» **TASK ITEM**
In the records below, find the line containing "else ret (Returned (creds, None), c)", then extract that line and all subsequent lines exactly, leaving out everything else.

-------- DATA TO PROCESS

Inductive Event : Type :=
| EvDebug (msg : string) (fields : list (string * attr))
| EvLoadDefaultConfig (ctx : Context) (optFns : list config.LoadOption)
| EvStsNewFromConfig
| EvAssumeRole (ctx : Context) (params : sts.AssumeRoleInput)
| EvGetCallerIdentity (ctx : Context)
| EvSecretsNewFromConfig
| EvGetSecretValue (ctx : Context) (params : secretsmanager.GetSecretValueInput).

(** A computation returns a value and the events it produced. *)
Definition M (A : Type) : Type := (A * list Event)%type.

Definition ret {A} (a : A) : M A := (a, []).

Definition bind {A B} (m : M A) (k : A -> M B) : M B :=
  let (a, t1) := m in
  let (b, t2) := k a in
  (b, t1 ++ t2).

Definition emit (e : Event) : M unit := (tt, [e]).

Declare Scope go_scope.
Delimit Scope go_scope with go.
Notation "x <- m ;; k" := (bind m (fun x => k))
  (at level 61, m at next level, right associativity) : go_scope.
Notation "m ;; k" := (bind m (fun _ => k))
  (at level 61, right associativity) : go_scope.
Local Open Scope go_scope.

Definition value {A} (m : M A) : A := fst m.
Definition trace {A} (m : M A) : list Event := snd m.

(** A computation that may panic: it returns a value or panics, and either
    way leaves the events it produced until then. *)
Definition P (A : Type) : Type := M (outcome A).

Definition pret {A} (a : A) : P A := ret (Returned a).

Definition panic {A} (reason : string) : P A := ret (Panicked reason).

Definition lift {A} (m : M A) : P A := (Returned (fst m), snd m).

Definition pbind {A B} (m : P A) (k : A -> P B) : P B :=
  match m with
  | (Returned a, t1) => let (b, t2) := k a in (b, t1 ++ t2)
  | (Panicked reason, t1) => (Panicked reason, t1)
  end.

Declare Scope panic_scope.
Delimit Scope panic_scope with panic.
Notation "x <- m ;; k" := (pbind m (fun x => k))
  (at level 61, m at next level, right associativity) : panic_scope.
Notation "m ;; k" := (pbind m (fun _ => k))
  (at level 61, right associativity) : panic_scope.

Definition is_AssumeRole (e : Event) : bool :=
  match e with EvAssumeRole _ _ => true | _ => false end.

(** How many role-assumption exchanges a trace holds. *)
Definition exchanges (t : list Event) : nat :=
  List.length (filter is_AssumeRole t).

Module aws.

(** [aws.Credentials]. *)
Record Credentials : Type := {
  AccessKeyID : string;
  SecretAccessKey : string;
  SessionToken : string;
  Source : string;
  CanExpire : bool;
  Expires : Time;
  AccountID : string
}.

Definition zero : Credentials :=
  {| AccessKeyID := ""; SecretAccessKey := ""; SessionToken := "";
     Source := ""; CanExpire := false; Expires := 0; AccountID := "" |}.

(** [aws.CredentialsProviderFunc]: a Go function
    [func(context.Context) (aws.Credentials, error)]. *)
Definition CredentialsProviderFunc : Type :=
  Context -> M (outcome (Credentials * option error)).

(** Modelled from the spec: [aws.NewCredentialsCache] and the cache it
    returns belong to the provider SDK, which is not under src/.  The spec
    (4.2, step 3) says that each credential request returns the cached
    set unless its expiration has passed; a request that finds no usable
    cached set asks the wrapped provider and keeps what it returns. *)
Record CredentialsCache : Type := {
  provider : CredentialsProviderFunc;
  cached : option Credentials
}.

Definition NewCredentialsCache (p : CredentialsProviderFunc) : CredentialsCache :=
  {| provider := p; cached := None |}.

Definition expired (c : Credentials) (now : Time) : bool := Expires c <=? now.

Definition refresh (c : CredentialsCache) (ctx : Context)
  : M (outcome (Credentials * option error) * CredentialsCache) :=
  r <- provider c ctx ;;
  match r with
  | Returned (creds, None) =>
      ret (Returned (creds, None), {| provider := provider c; cached := Some creds |})
  | Returned (creds, Some err) => ret (Returned (zero, Some err), c)
  | Panicked reason => ret (Panicked reason, c)
  end.

Definition Retrieve (c : CredentialsCache) (ctx : Context) (now : Time)
  : M (outcome (Credentials * option error) * CredentialsCache) :=
  match cached c with
  | Some creds =>
      if expired creds now then refresh c ctx
      else ret (Returned (creds, None), c)
  | None => refresh c ctx
  end.

(** [aws.CredentialsProvider]: what [Config.Credentials] holds.  In Go a
    cache is held through a pointer and shared by every copy of the
    configuration; here a configuration holds the cache as it was made, and
    the cache after some requests is the one [Retrieve] hands back. *)
Inductive CredentialsProvider : Type :=
| Resolved (source : nat)
    (* whatever LoadDefaultConfig resolved from the ambient chain *)
| Cached (c : CredentialsCache).
    (* a *CredentialsCache *)

(** [aws.Config], restricted to what the options above and the package
    touch. *)
Record Config : Type := {
  Region : string;
  Credentials_ : CredentialsProvider;
  RetryMaxAttempts : Z;
  RetryMode : aws_RetryMode;
  HTTPClient : option http_Client
}.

----------------

» **OUTPUT**
      else ret (Returned (creds, None), c)
  | None => refresh c ctx
  end.

(** [aws.CredentialsProvider]: what [Config.Credentials] holds.  In Go a
    cache is held through a pointer and shared by every copy of the
    configuration; here a configuration holds the cache as it was made, and
    the cache after some requests is the one [Retrieve] hands back. *)
Inductive CredentialsProvider : Type :=
| Resolved (source : nat)
    (* whatever LoadDefaultConfig resolved from the ambient chain *)
| Cached (c : CredentialsCache).
    (* a *CredentialsCache *)

(** [aws.Config], restricted to what the options above and the package
    touch. *)
Record Config : Type := {
  Region : string;
  Credentials_ : CredentialsProvider;
  RetryMaxAttempts : Z;
  RetryMode : aws_RetryMode;
  HTTPClient : option http_Client
}.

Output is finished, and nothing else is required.